● **Action item**
From the records below, extract only the lines running from the line with "let '(c, t, e)" to the line with "intros H1 H2", both lines included, reproducing them exactly.

● **Provided records**

(** ScanType(TYPE_LG) takes a single closing bracket: after blanks it reads
    one ">" whatever follows, so of ">>" or ">=" only the first rune. *)
Theorem ScanType_close_bracket pre sp s : sp = [] ∨ sp = [ch_space] →
  ScanType TYPE_LG (st pre (sp ++ ch ">" :: s)) = Ret (inl (runes_of ">")) (st (pre ++ sp ++ [ch ">"]) s).
Proof.
  intros Hsp. unfold ScanType. change (TYPE_LG =? TYPE_LG) with true. cbv iota.
  rewrite (bind_Ret SetCheckpoint _ (st pre (sp ++ ch ">" :: s)) (length pre) (st pre (sp ++ ch ">" :: s)) eq_refl), lex_fuel_bind.
  destruct Hsp as [-> | ->]; cbn [getChSkipEmpty app].
  - erewrite bind_Ret; [|rewrite getCh_bind; reflexivity]. reflexivity.
  - erewrite bind_Ret; [|rewrite getCh_bind; cbn beta iota;
      change ((ch_space =? ch_space) || (ch_space =? ch_tab)) with true; cbv iota;
      rewrite getCh_bind; reflexivity].
    rewrite <- app_assoc. reflexivity.
Qed.
Lemma ScanType_close_bracket_witness :
  ScanType TYPE_LG (SetInput (runes_of ">>()")) = Ret (inl (runes_of ">")) (mk_lexer (runes_of ">>()") 1).
Proof. exact (ScanType_close_bracket [] [] (runes_of ">()") (or_introl eq_refl)). Defined.

(** ** Every token read is a token of the language *)

(** [gives m Q]: every value [m] returns satisfies [Q]. *)
Definition gives {A} (m : LM A) (Q : A → Prop) : Prop :=
  ∀ l, match m l with Ret a _ => Q a | _ => True end.

Lemma gives_ret {A} (a : A) (Q : A → Prop) : Q a → gives (mret a) Q.
Proof. by intros H l. Qed.
Lemma gives_bind {A B} (m : LM A) (k : A → LM B) (R : A → Prop) Q :
  gives m R → (∀ a, R a → gives (k a) Q) → gives (m ≫= k) Q.
Proof.
  intros Hm Hk l. specialize (Hm l). unfold mbind, LM_bind. destruct (m l); try done. by apply Hk.
Qed.
Lemma gives_any {A} (m : LM A) : gives m (λ _, True).
Proof. intros l. by destruct (m l). Qed.
Lemma gives_seq {A B} (m : LM A) (k : A → LM B) Q : (∀ a, gives (k a) Q) → gives (m ≫= k) Q.
Proof. intros Hk. by eapply gives_bind; [apply gives_any|]. Qed.
Lemma gives_if {A} (b : bool) (m1 m2 : LM A) Q :
  (b = true → gives m1 Q) → (b = false → gives m2 Q) → gives (if b then m1 else m2) Q.
Proof. destruct b; auto. Qed.

Lemma forallb_snoc {A} (f : A → bool) w c : forallb f (w ++ [c]) = forallb f w && f c.
Proof. rewrite List.forallb_app. simpl. by rewrite andb_true_r. Qed.

Lemma scan_ident_gives fuel c w : is_ident (c :: w) = true →
  gives (scan_ident fuel (c :: w)) (λ i, is_ident i = true).
Proof.
  revert w. induction fuel as [|fuel IH]; intros w Hw; [by intros l|]. cbn [scan_ident].
  apply gives_seq. intros [c' e]. apply gives_if; intros _; [by apply gives_ret|].
  apply gives_if; [intros _; apply gives_seq; intros _; by apply gives_ret|]. intros Hc.
  apply (IH (w ++ [c'])). unfold is_ident in *. rewrite forallb_snoc. apply andb_true_iff in Hw as [-> ->].
  rewrite <- negb_orb in Hc. by apply negb_false_iff in Hc.
Qed.

Lemma num_type_snoc w c : num_type (w ++ [c]) = if c =? ch "." then TYPE_FLOAT else num_type w.
Proof.
  unfold num_type. destruct (Z.eqb_spec c (ch ".")) as [->|Hne].
  - rewrite bool_decide_eq_true_2; [done|]. apply elem_of_app. right. by left.
  - rewrite (bool_decide_ext (ch "." ∈ w ++ [c]) (ch "." ∈ w)); [done|].
    rewrite elem_of_app, elem_of_cons. split; [|tauto]. intros [?|[?|[]%not_elem_of_nil]]; [done|congruence].
Qed.
Lemma scan_num_gives fuel i0 w : forallb num_rune w = true →
  gives (scan_num fuel (num_type w) (i0 ++ w))
    (λ '(t, i), ∃ w', i = i0 ++ w' ∧ forallb num_rune w' = true ∧ t = num_type w').
Proof.
  revert w. induction fuel as [|fuel IH]; intros w Hw; [by intros l|]. cbn [scan_num].
  apply gives_seq. intros [c e]. apply gives_if; intros _; [apply gives_ret; eauto|].
  pose proof (IH (w ++ [c])) as Hc. rewrite num_type_snoc, forallb_snoc, Hw, app_assoc in Hc. unfold num_rune in Hc.
  apply gives_if; intros Hdot; rewrite Hdot in Hc.
  - apply Hc. by rewrite orb_true_r.
  - apply gives_if; intros Hn; [apply gives_seq; intros _; apply gives_ret; eauto|].
    apply Hc. apply negb_false_iff in Hn. by rewrite Hn.
Qed.

(** A token, or a single bar, which gets the code of the double one. *)
Definition read_token (r : Z * list rune * bool) : Prop :=
  let '(c, t, e) := r in e = false → wf_token (c, t) ∨ (c, t) = (TYPE_OR, runes_of "|").

Lemma read_punct c s : (c, s) ∈ punctuation → read_token (c, runes_of s, false).
Proof. intros H _. left. by apply wf_punct. Qed.

Lemma one_or_two_gives c two one Q : Q two → Q one → gives (one_or_two c two one) Q.
Proof.
  intros H2 H1. apply gives_seq. intros [ne e]. apply gives_if; intros _; [apply gives_seq; intros _|]; by apply gives_ret.
Qed.
Lemma one_or_two2_gives c1 two1 c2 two2 one Q :
  Q two1 → Q two2 → Q one → gives (one_or_two2 c1 two1 c2 two2 one) Q.
Proof.
  intros H1 H2 H. apply gives_seq. intros [ne e].
  repeat (apply gives_if; intros _; [apply gives_seq; intros _; by apply gives_ret|]). by apply gives_ret.
Qed.

Ltac in_punctuation := apply read_punct, (bool_decide_unpack _); vm_compute; exact I.
Lemma scan_punct_gives c : gives (scan_punct c) read_token.
Proof.
  unfold scan_punct. cbv zeta.
  repeat (apply gives_if; intros _; [first
    [ apply gives_ret; first [in_punctuation | intros _; left; apply wf_nl]
    | apply one_or_two_gives; [in_punctuation | first [in_punctuation | by right]]
    | apply one_or_two2_gives; in_punctuation
    | idtac ]|]); [|by intros l].
  apply gives_seq. intros [c' e]. apply gives_if; intros _; [|by intros l].
  apply gives_seq. intros _. apply gives_ret. intros _. left. apply wf_nl.
Qed.

Lemma lookup_word_in w m c : lookup_word w m = Some c → ∃ s, (s, c) ∈ m ∧ w = runes_of s.
Proof.
  unfold lookup_word. intros H. apply fmap_Some in H as ([s c'] & H & ->).
  apply head_Some_elem_of, list_elem_of_filter in H as [<- Hin]. by exists s.
Qed.

Lemma scan_from_gives start c : gives start read_token → gives (scan_from start c) read_token.
Proof.
  intros Hstart. apply gives_seq. intros fuel.
  apply gives_if; intros _; [apply gives_seq; intros i; apply gives_ret; intros _; left; apply wf_str|].
  apply gives_if; intros Hc.
  { eapply gives_bind; [apply scan_ident_gives; unfold is_ident; by rewrite Hc|]. intros w Hw.
    destruct (lookup_word w reserved) as [tp|] eqn:Hl; apply gives_ret; intros _; left; [|by apply wf_ident].
    apply lookup_word_in in Hl as (s & Hin & ->). by apply wf_keyword. }
  apply gives_if; intros Hn.
  { apply gives_seq. intros [next e].
    assert (Hnum : ∀ i0, (∀ w, forallb num_rune w = true → wf_token (num_type w, i0 ++ w)) →
      gives ('(t, i) ← scan_num fuel TYPE_INT i0; mret (t, i, false)) read_token).
    { intros i0 Hi0. pose proof (scan_num_gives fuel i0 [] eq_refl) as Hg.
      rewrite app_nil_r in Hg. change (num_type []) with TYPE_INT in Hg. eapply gives_bind; [exact Hg|].
      intros [t i] (w & -> & Hw & ->). apply gives_ret. intros _. left. auto. }
    eapply (gives_bind _ _ (λ i0, ∀ w, forallb num_rune w = true → wf_token (num_type w, i0 ++ w))); [|exact Hnum].
    apply gives_if; intros Hp.
    - apply gives_seq. intros _. apply gives_ret. intros w Hw. apply andb_true_iff in Hp as [H0 Hp].
      apply Z.eqb_eq in H0 as ->. apply wf_num_prefix; [|done].
      rewrite !orb_true_iff, !Z.eqb_eq in Hp. destruct Hp as [[-> | ->] | ->]; apply (bool_decide_unpack _); exact I.
    - apply gives_ret. intros w Hw. by apply wf_num. }
  apply gives_if; intros _; [|apply scan_punct_gives].
  apply gives_seq. intros [ne e]. apply gives_if; intros _; [|apply gives_ret; in_punctuation].
  apply gives_seq. intros nl. destruct nl; [done|]. by apply gives_ret.
Qed.
Lemma scan_loop_gives fuel : gives (scan_loop fuel) read_token.
Proof.
  induction fuel as [|fuel IH]; [by intros l|]. cbn [scan_loop]. apply gives_seq. intros k.
  apply gives_seq. intros [c e]. apply gives_if; intros He; [apply gives_ret; by rewrite He|].
  by apply scan_from_gives.
Qed.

● **Output of the exercise**
  let '(c, t, e) := r in e = false → wf_token (c, t) ∨ (c, t) = (TYPE_OR, runes_of "|").

Lemma read_punct c s : (c, s) ∈ punctuation → read_token (c, runes_of s, false).
Proof. intros H _. left. by apply wf_punct. Qed.

Lemma one_or_two_gives c two one Q : Q two → Q one → gives (one_or_two c two one) Q.
Proof.
  intros H2 H1. apply gives_seq. intros [ne e]. apply gives_if; intros _; [apply gives_seq; intros _|]; by apply gives_ret.
Qed.
Lemma one_or_two2_gives c1 two1 c2 two2 one Q :
  Q two1 → Q two2 → Q one → gives (one_or_two2 c1 two1 c2 two2 one) Q.
Proof.
  intros H1 H2 H. apply gives_seq. intros [ne e].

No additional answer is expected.